2

How does word2vec create vectors for words? I trained two word2vec models using two different files (from commoncrawl website) but I am getting same word vectors for a given word from both models.

Actually, I have created multiple word2vec models using different text files from the commoncrawl website. Now I want to check which model is better among all. How can select the best model out of all these models and why I am getting same word vectors for different models?

Sorry, If the question is not clear.

1 Answers1

0

If you are getting identical word-vectors from models that you've prepared from different text corpuses, something is likely wrong in your process. You may not be performing any training at all, perhaps because of a problem in how the text iterable is provided to the Word2Vec class. (In that case, word-vectors would remain at their initial, randomly-initialized values.)

You should enable logging, and review the logs carefully to see that sensible counts of words, examples, progress, and incremental-progress are displayed during the process. You should also check that results for some superficial, ad-hoc checks look sensible after training. For example, does model.most_similar('hot') return other words/concepts somewhat like 'hot'?

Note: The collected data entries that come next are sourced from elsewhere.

(** [clientHeight] is [document.documentElement.clientHeight]; an omitted
    argument is [None].  The result [None] is [undefined]. *)
Definition didScrollIntoViewport (clientHeight : Z) (elementList : list element)
  (threshold fixedCount : option spec_float) : completion (option bool) :=
  let threshold := default default_threshold threshold in
  let fixedCount := default (length_of elementList) fixedCount in
  match elementList with
  | [] => Return None
  | _ :: _ =>
      match item elementList
              (Number.sub (targetIndex elementList threshold fixedCount) one) with
      | None => Throw TypeError
      | Some targetElement =>
          Return (Some (Qle_bool (top targetElement) (inject_Z clientHeight)))
      end
  end.

(** Ten elements, 20 pixels apart: the k-th has its top edge at 20 k. *)
Definition ten_rows : list element :=
  map (fun k => {| top := inject_Z (20 * Z.of_nat k) |}) (seq 1 10).

End Viewport.

(** ** [formatDuration] *)

Module Duration.

Open Scope N_scope.

Definition two_digits (n : N) : js_string :=
  if n <? 10 then 48 :: decimal n else decimal n.

(** Modelled from the spec: [moment.duration(duration).format('h:mm:ss')],
    the formatter of the packages moment and moment-duration-format, which
    the repository requires and does not contain.  A duration is a whole
    number of seconds; it is rendered as H:MM:SS, the leading units that
    are zero being trimmed, so that the zero-length duration is rendered
    as 0. *)
Definition moment_duration_format (seconds : N) : js_string :=
  let h := seconds / 3600 in
  let m := seconds / 60 mod 60 in
  let s := seconds mod 60 in
  if 0 <? h then decimal h ++ u ":" ++ two_digits m ++ u ":" ++ two_digits s
  else if 0 <? m then decimal m ++ u ":" ++ two_digits s
  else decimal s.

(** The infinity symbol, U+221E. *)
Definition infinity : js_string := [8734].

Definition formatDuration (duration : N) : js_string :=
  let duration := moment_duration_format duration in
  if js_string_eqb duration (u "0") then infinity else duration.

End Duration.

(** ** [remove] *)

Module Dom.

Open Scope N_scope.

(** A node of the tree, by reference: its parent and its children. *)
Record node := {
  parentNode : option N;
  childNodes : list N
}.

Inductive completion (A : Type) :=
| Return (a : A)
| Throw (e : error).
Arguments Return {A} a.
Arguments Throw {A} e.

Definition parent_of (nodes : gmap N node) (n : N) : option N :=
  nodes !! n ≫= parentNode.

Definition children_of (nodes : gmap N node) (n : N) : list N :=
  match nodes !! n with
  | Some nd => childNodes nd
  | None => []
  end.

(** [parent.removeChild(child)]: a NotFoundError (here [External 8], its
    legacy code) when [child] is not a child of [parent]. *)
Definition removeChild (parent child : N) (nodes : gmap N node)
  : completion (gmap N node) :=
  if bool_decide (parent_of nodes child = Some parent) then
    Return
      (alter (fun nd => {| parentNode := parentNode nd;
                           childNodes := filter (fun c => c ≠ child) (childNodes nd) |})
         parent
         (alter (fun nd => {| parentNode := None; childNodes := childNodes nd |})
            child nodes))
  else Throw (External 8).

(** The function passed to [setTimeout] by [remove], with the variables it
    closes over. *)
Inductive task :=
| RemoveTask (element : N) (timeout : N).

(** The window: the tree, and the timers that have not fired, by id, each
    with its delay. *)
Record window := {
  nodes : gmap N node;
  timers : gmap N (N * task);
  next_timer : N
}.

Definition setTimeout (handler : N -> task) (delay : N) (w : window) : N * window :=
  let id := next_timer w in
  (id, {| nodes := nodes w;
          timers := <[id := (delay, handler id)]> (timers w);
          next_timer := id + 1 |}).

Definition clearTimeout (id : N) (w : window) : window :=
  {| nodes := nodes w; timers := delete id (timers w); next_timer := next_timer w |}.

Definition run_task (t : task) (w : window) : completion window :=
  match t with
  | RemoveTask element timeout =>
      match parent_of (nodes w) element with
      | Some parent =>
          match removeChild parent element (nodes w) with
          | Return nodes' =>
              Return (clearTimeout timeout
                        {| nodes := nodes'; timers := timers w;
                           next_timer := next_timer w |})
          | Throw e => Throw e
          end
      | None => Return (clearTimeout timeout w)
      end
  end.

(** [remove(element, delay)]; an omitted delay is [None]. *)
Definition remove (element : N) (delay : option N) (w : window) : window :=
  snd (setTimeout (RemoveTask element) (default 0 delay) w).

(** The timer [id] fires: it leaves the table and its task runs. *)
Definition fire (id : N) (w : window) : option (completion window) :=
  match timers w !! id with
  | None => None
  | Some (_, t) =>
      Some (run_task t {| nodes := nodes w; timers := delete id (timers w);
                          next_timer := next_timer w |})
  end.

End Dom.

(** ** [getElementIndex] *)

Module ElementIndex.

Import Dom.

(** The loop of [getElementIndex], entered at [index] with the children
    that are left to compare: it stops at the first child that is the
    element, and at the length of the list when there is none. *)
Fixpoint scan (element : N) (childList : list N) (index : nat) : nat :=
  match childList with
  | [] => index
  | child :: rest =>
      if bool_decide (element = child) then index
      else scan element rest (S index)
  end.

(** [element.parentNode.childNodes] is a TypeError when the element has no
    parent node. *)
Definition getElementIndex (nodes : gmap N node) (element : N) : completion nat :=
  match parent_of nodes element with
  | None => Throw TypeError
  | Some parent => Return (scan element (children_of nodes parent) 0)
  end.

(** A tree in which every child list is without repetition and lists
    exactly the nodes whose parent it belongs to. *)
Definition well_formed (nodes : gmap N node) : Prop :=
  forall parent, NoDup (children_of nodes parent) /\
    forall child, child ∈ children_of nodes parent <-> parent_of nodes child = Some parent.

(** A parent with three children, and a node outside the tree. *)
Definition family : gmap N node :=
  {[ 1 := {| parentNode := None; childNodes := [2; 3; 4] |};
     2 := {| parentNode := Some 1; childNodes := [] |};
     3 := {| parentNode := Some 1; childNodes := [] |};
     4 := {| parentNode := Some 1; childNodes := [] |};
     9 := {| parentNode := None; childNodes := [] |} ]}.

End ElementIndex.

(** ** Webviews that fail, and the count of callback calls *)

Module InjectorCases.

Import Injector.

Definition is_callback (a : action) : bool :=
  match a with
  | Callback _ _ => true
  | _ => false
  end.

(** How many times a run called the callback. *)
Definition callbacks (actions : list action) : nat :=
  length (List.filter is_callback actions).

(** The page behind a webview that rejects every [insertCSS]. *)
Definition refusing_insertion : webview page :=
  {| executeJavaScript := page_executeJavaScript;
     insertCSS := fun _ p => (Rejected (External 1), p) |}.

(** The page behind a webview that answers the registry read and rejects
    every other script. *)
Definition refusing_write : webview page :=
  {| executeJavaScript := fun code p =>
       if js_string_eqb code read_registry_code then page_executeJavaScript code p
       else Some (Rejected (External 2), p);
     insertCSS := page_insertCSS |}.

End InjectorCases.

(** Two stylesheets, each with its path and the chunks of its file. *)
Definition two_stylesheets : list (js_string * list js_string) :=
  [(u "/css/a.css", [u "body{}"]); (u "/css/b.css", [u "p{"; u "}"])].

(** ** The elements that [classList.add] and [classList.remove] leave *)

Module ClassListOps.

Import ClassList.

(** The element after [classList.add(...tokens)] with valid tokens. *)
Definition with_tokens_added (tokens : list js_string) (e : element) : element :=
  update_steps e (foldl append_token (token_set e) tokens).

(** The element after [classList.remove(...tokens)] with valid tokens. *)
Definition with_tokens_removed (tokens : list js_string) (e : element) : element :=
  update_steps e (filter (fun t => t ∉ tokens) (token_set e)).

End ClassListOps.

Export ClassListOps.

(** Three elements: two [div], the first with a class attribute that is not
    in serialized form, and a [span]. *)
Definition three_elements : ClassList.document :=
  [ClassList.div (u "a  b");
   {| ClassList.tagName := u "span"; ClassList.attributes := ∅ |};
   {| ClassList.tagName := u "div"; ClassList.attributes := ∅ |}].

(** ** [findChildElementByDatasetValue] *)

Module Dataset.

Import ClassList.

Definition is_upper (c : code_unit) : bool := (65 <=? c) && (c <=? 90).

(** The attributes that [element.dataset] exposes: the name starts with
    [data-] and has no ASCII upper-case letter after it. *)
Definition is_data_attribute (name : js_string) : bool :=
  match strip_prefix (u "data-") name with
  | Some rest => negb (existsb is_upper rest)
  | None => false
  end.

(** [Object.values(element.dataset)]. *)
Definition dataset_values (e : element) : list js_string :=
  (map_to_list (filter (fun entry => is_data_attribute (fst entry) = true) (attributes e))).*2.

(** [itemElementList.find(...)]: the first selected element one of whose
    dataset values is the value. *)
Fixpoint find_item (value : js_string) (descendants : document) (nodes : list nat)
  : option element :=
  match nodes with
  | [] => None
  | i :: rest =>
      match descendants !! i with
      | Some itemElement =>
          if bool_decide (value ∈ dataset_values itemElement) then Some itemElement
          else find_item value descendants rest
      | None => find_item value descendants rest
      end
  end.

Section Find.

(** [element.querySelectorAll(tag)] over the descendants of the element, in
    document order: the positions of the selected ones, or [None] for a
    selector that is not valid. *)
Variable querySelectorAll : js_string -> document -> option (list nat).

(** The element is given by its descendants, [None] being a missing
    element; a missing value or tag is [None].  The result [inr None] is
    [undefined]. *)
Definition findChildElementByDatasetValue (element : option document)
  (value tag : option js_string) : dom_exception + option ClassList.element :=
  match element with
  | None => inr None
  | Some descendants =>
      if Injector.truthy value then
        match querySelectorAll (default (u "li") tag) descendants with
        | None => inl SyntaxError
        | Some nodes => inr (find_item (default [] value) descendants nodes)
        end
      else inr None
  end.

Once you're sure models are being trained on varied corpuses – in which case their word-vectors should be very different from each other – deciding which model is 'best' depends on your specific goals with word-vectors.

You should devise a repeatable, quantitative way to evaluate a model against your intended end-uses. This might start crudely with a few of your own manual reviews of results, like looking over most_similar() results for important words for better/worse results – but should become more extensive. rigorous, and automated as your project progresses.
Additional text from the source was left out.